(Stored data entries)
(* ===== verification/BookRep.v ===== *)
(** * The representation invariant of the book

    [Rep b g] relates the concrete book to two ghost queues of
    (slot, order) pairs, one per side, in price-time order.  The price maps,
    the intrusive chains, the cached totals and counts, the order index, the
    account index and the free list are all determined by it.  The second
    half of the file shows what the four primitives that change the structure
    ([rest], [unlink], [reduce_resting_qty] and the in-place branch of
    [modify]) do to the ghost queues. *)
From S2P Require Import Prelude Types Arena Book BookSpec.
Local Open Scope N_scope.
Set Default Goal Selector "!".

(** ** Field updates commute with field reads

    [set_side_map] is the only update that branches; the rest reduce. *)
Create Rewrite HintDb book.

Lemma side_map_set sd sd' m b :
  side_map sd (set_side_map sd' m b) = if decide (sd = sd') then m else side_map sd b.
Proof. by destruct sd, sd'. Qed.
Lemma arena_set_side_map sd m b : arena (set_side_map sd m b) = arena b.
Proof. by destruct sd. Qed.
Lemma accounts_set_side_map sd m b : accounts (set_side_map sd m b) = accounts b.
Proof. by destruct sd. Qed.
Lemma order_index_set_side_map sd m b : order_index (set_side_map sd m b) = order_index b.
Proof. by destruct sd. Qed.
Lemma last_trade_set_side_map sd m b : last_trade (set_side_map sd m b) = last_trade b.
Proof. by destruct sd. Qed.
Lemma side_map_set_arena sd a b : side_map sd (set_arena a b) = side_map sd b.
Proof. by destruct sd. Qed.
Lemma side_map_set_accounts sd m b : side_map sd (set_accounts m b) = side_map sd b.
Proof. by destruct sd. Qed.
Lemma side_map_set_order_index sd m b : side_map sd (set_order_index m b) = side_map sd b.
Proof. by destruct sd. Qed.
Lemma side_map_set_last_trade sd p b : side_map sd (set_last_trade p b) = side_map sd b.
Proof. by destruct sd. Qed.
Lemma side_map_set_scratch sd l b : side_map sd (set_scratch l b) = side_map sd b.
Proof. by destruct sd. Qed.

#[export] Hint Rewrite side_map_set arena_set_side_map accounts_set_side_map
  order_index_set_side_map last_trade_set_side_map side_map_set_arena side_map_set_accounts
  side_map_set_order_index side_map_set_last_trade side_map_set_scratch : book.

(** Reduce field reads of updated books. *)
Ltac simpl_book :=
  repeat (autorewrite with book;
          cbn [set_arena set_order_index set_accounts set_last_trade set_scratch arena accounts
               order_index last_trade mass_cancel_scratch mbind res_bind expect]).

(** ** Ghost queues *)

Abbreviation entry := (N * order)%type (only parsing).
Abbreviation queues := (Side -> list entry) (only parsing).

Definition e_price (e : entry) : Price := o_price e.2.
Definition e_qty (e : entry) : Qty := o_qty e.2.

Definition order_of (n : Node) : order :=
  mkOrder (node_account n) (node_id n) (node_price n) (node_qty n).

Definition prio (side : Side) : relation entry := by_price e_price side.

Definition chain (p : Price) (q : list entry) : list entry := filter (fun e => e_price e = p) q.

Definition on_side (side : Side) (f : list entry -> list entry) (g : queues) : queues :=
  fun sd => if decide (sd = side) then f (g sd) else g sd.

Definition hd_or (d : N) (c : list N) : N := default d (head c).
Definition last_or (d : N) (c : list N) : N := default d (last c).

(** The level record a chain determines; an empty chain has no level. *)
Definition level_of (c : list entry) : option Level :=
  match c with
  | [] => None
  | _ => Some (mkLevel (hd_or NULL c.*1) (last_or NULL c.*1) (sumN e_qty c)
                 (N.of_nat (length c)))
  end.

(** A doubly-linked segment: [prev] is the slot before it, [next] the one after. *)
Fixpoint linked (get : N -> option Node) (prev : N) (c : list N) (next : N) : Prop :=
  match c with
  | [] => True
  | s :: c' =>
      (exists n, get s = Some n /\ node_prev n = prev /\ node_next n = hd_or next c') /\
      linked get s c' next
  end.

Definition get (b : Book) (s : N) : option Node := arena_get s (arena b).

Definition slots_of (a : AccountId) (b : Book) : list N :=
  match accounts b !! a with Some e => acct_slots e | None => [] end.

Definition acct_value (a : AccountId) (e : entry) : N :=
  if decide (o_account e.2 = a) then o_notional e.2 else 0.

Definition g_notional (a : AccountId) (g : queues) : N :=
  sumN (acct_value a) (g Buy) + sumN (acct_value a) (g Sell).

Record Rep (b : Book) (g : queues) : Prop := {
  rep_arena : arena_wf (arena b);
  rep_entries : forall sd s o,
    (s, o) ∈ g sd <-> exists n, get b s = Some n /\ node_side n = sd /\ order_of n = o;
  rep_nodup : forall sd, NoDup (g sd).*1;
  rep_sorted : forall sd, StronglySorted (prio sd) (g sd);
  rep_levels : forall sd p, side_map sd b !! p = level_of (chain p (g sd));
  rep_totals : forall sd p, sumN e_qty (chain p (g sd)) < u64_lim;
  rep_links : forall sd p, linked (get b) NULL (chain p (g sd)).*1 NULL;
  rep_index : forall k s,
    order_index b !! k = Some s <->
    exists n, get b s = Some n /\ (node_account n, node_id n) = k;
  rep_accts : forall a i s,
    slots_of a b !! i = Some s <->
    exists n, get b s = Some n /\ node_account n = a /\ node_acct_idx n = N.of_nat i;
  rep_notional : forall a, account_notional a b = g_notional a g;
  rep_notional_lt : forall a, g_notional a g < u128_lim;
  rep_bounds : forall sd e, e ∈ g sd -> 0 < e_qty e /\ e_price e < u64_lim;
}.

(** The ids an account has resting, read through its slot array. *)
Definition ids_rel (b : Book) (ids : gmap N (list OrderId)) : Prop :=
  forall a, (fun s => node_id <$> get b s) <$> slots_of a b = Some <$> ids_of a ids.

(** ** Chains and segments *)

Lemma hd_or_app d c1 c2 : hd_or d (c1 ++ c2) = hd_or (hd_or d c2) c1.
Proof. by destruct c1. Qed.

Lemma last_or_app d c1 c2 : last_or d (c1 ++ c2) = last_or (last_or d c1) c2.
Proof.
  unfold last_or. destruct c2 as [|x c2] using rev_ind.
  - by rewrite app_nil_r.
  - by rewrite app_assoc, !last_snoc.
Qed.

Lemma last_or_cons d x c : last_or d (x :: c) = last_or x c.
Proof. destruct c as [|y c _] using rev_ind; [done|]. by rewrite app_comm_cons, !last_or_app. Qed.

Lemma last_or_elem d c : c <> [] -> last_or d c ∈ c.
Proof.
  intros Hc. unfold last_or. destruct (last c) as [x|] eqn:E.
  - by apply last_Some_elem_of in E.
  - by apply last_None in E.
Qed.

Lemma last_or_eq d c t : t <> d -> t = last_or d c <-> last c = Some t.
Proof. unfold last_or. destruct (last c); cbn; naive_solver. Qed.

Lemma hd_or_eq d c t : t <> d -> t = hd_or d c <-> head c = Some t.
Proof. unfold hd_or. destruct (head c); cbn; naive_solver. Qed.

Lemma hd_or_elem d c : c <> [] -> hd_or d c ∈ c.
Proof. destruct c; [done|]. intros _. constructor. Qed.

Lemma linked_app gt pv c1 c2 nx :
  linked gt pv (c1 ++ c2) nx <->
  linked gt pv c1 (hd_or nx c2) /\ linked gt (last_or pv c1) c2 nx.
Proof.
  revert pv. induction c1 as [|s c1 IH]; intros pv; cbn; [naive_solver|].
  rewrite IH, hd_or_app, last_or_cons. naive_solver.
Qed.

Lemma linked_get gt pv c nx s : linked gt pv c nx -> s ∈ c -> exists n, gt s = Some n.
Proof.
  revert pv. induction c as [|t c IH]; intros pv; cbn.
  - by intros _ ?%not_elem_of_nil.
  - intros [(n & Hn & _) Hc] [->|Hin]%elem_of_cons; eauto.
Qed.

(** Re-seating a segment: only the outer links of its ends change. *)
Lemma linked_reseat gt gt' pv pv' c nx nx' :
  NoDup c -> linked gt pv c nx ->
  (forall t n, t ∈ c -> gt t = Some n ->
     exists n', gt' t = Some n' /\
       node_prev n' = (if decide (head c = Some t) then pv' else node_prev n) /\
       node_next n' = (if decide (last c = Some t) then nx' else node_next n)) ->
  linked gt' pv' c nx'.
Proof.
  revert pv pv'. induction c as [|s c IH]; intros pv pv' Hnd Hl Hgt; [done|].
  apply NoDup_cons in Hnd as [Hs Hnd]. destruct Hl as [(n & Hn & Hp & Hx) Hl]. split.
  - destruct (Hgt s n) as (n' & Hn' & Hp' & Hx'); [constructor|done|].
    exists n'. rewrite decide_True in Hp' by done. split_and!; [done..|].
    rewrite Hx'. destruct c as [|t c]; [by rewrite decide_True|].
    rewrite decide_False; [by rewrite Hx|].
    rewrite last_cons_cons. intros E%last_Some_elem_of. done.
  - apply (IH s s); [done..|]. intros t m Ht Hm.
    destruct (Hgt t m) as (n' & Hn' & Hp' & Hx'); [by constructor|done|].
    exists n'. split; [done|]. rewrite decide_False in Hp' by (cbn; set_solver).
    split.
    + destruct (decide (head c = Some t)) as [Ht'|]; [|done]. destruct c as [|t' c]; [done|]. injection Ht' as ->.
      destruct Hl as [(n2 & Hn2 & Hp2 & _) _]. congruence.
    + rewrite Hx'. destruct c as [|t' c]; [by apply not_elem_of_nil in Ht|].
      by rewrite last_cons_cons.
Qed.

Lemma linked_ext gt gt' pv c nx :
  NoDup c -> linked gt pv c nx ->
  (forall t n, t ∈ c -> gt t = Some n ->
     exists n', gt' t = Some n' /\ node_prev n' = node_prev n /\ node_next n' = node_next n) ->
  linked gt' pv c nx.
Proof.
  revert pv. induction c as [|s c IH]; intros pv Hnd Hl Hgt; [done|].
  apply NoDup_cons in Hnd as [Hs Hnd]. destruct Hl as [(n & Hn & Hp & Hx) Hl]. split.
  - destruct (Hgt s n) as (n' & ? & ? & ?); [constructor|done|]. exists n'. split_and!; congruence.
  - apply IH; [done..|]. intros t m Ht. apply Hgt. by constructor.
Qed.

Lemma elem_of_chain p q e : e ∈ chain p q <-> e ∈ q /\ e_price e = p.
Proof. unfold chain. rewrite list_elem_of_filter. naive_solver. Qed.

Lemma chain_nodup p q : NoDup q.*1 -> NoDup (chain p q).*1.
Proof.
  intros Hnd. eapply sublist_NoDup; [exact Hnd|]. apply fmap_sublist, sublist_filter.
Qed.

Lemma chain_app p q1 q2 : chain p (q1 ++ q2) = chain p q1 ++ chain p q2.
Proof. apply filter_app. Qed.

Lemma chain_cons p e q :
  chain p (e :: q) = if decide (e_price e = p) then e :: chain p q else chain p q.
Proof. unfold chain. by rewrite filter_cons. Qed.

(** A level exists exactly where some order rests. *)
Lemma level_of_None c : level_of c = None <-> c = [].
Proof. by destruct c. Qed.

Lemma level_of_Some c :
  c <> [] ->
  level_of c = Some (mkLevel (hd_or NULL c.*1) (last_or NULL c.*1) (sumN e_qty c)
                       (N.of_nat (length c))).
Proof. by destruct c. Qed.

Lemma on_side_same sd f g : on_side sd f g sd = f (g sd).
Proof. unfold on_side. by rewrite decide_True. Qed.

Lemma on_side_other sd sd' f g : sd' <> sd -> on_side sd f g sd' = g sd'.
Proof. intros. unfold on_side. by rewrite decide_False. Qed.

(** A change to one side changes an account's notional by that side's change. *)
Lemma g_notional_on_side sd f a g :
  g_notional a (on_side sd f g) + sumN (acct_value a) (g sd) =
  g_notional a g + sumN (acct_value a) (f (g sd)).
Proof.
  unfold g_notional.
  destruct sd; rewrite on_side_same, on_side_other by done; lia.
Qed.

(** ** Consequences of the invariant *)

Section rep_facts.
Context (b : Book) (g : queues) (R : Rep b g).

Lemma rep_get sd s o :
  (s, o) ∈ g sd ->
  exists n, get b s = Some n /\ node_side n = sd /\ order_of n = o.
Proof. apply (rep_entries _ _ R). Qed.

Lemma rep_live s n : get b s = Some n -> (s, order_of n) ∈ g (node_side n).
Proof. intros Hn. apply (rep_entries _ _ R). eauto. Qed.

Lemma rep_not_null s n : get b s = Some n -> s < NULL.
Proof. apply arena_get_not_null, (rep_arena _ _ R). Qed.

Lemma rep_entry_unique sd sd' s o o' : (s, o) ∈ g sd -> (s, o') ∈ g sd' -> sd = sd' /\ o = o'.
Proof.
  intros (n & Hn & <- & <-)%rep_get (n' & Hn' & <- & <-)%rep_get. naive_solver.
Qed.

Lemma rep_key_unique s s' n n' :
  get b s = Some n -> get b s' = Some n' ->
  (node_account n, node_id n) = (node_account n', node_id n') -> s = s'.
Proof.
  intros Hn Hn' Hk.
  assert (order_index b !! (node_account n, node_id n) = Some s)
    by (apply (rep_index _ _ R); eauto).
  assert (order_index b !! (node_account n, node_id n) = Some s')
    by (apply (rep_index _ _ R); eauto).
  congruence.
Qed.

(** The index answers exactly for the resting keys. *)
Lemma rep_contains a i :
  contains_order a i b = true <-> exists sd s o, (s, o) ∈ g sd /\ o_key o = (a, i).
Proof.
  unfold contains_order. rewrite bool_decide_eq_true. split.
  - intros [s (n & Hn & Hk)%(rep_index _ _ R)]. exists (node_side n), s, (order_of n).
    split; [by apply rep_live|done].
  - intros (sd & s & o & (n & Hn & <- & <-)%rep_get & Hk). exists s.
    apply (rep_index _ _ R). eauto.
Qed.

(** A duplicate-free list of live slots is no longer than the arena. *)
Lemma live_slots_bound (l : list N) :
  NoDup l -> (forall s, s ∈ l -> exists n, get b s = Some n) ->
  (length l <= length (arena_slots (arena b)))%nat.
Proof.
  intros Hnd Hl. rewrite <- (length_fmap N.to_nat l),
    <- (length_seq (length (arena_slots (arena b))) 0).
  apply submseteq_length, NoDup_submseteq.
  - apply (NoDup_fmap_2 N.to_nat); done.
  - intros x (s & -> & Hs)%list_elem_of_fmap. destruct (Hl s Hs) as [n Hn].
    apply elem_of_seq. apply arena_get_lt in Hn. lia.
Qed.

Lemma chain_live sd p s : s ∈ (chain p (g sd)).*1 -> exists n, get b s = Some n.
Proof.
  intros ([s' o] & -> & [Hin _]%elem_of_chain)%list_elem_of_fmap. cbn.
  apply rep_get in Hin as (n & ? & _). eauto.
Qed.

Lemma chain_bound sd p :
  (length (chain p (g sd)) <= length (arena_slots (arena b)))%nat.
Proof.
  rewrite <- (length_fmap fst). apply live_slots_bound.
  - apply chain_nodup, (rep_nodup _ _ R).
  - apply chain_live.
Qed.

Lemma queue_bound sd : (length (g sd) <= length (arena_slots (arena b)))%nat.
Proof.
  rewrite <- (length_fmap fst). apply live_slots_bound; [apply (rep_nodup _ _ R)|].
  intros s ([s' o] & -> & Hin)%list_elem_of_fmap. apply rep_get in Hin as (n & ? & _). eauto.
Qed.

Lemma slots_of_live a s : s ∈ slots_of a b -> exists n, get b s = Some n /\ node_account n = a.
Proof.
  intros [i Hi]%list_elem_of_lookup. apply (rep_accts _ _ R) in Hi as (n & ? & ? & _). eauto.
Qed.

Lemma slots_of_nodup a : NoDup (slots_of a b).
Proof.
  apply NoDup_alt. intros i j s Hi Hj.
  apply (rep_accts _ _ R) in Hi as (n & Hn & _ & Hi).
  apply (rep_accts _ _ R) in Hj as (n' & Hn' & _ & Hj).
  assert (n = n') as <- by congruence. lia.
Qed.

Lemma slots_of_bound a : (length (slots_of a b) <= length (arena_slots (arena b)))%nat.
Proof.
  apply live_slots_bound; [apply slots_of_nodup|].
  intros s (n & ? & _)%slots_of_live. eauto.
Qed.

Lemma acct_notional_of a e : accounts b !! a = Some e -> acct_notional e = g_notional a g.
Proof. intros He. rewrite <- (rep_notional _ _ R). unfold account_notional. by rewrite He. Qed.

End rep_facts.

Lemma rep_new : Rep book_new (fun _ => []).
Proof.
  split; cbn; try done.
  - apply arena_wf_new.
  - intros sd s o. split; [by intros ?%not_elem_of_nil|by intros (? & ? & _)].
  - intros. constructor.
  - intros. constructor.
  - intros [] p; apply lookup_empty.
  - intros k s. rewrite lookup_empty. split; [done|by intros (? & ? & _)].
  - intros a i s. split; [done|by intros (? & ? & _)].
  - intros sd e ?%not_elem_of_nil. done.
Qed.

## WHAT THIS TASK INVOLVES:
Check each line in the records above for the word "induction". Return those that have it.

## RESPONSE BELOW:
  revert pv. induction c1 as [|s c1 IH]; intros pv; cbn; [naive_solver|].
  revert pv. induction c as [|t c IH]; intros pv; cbn.
  revert pv pv'. induction c as [|s c IH]; intros pv pv' Hnd Hl Hgt; [done|].
  revert pv. induction c as [|s c IH]; intros pv Hnd Hl Hgt; [done|].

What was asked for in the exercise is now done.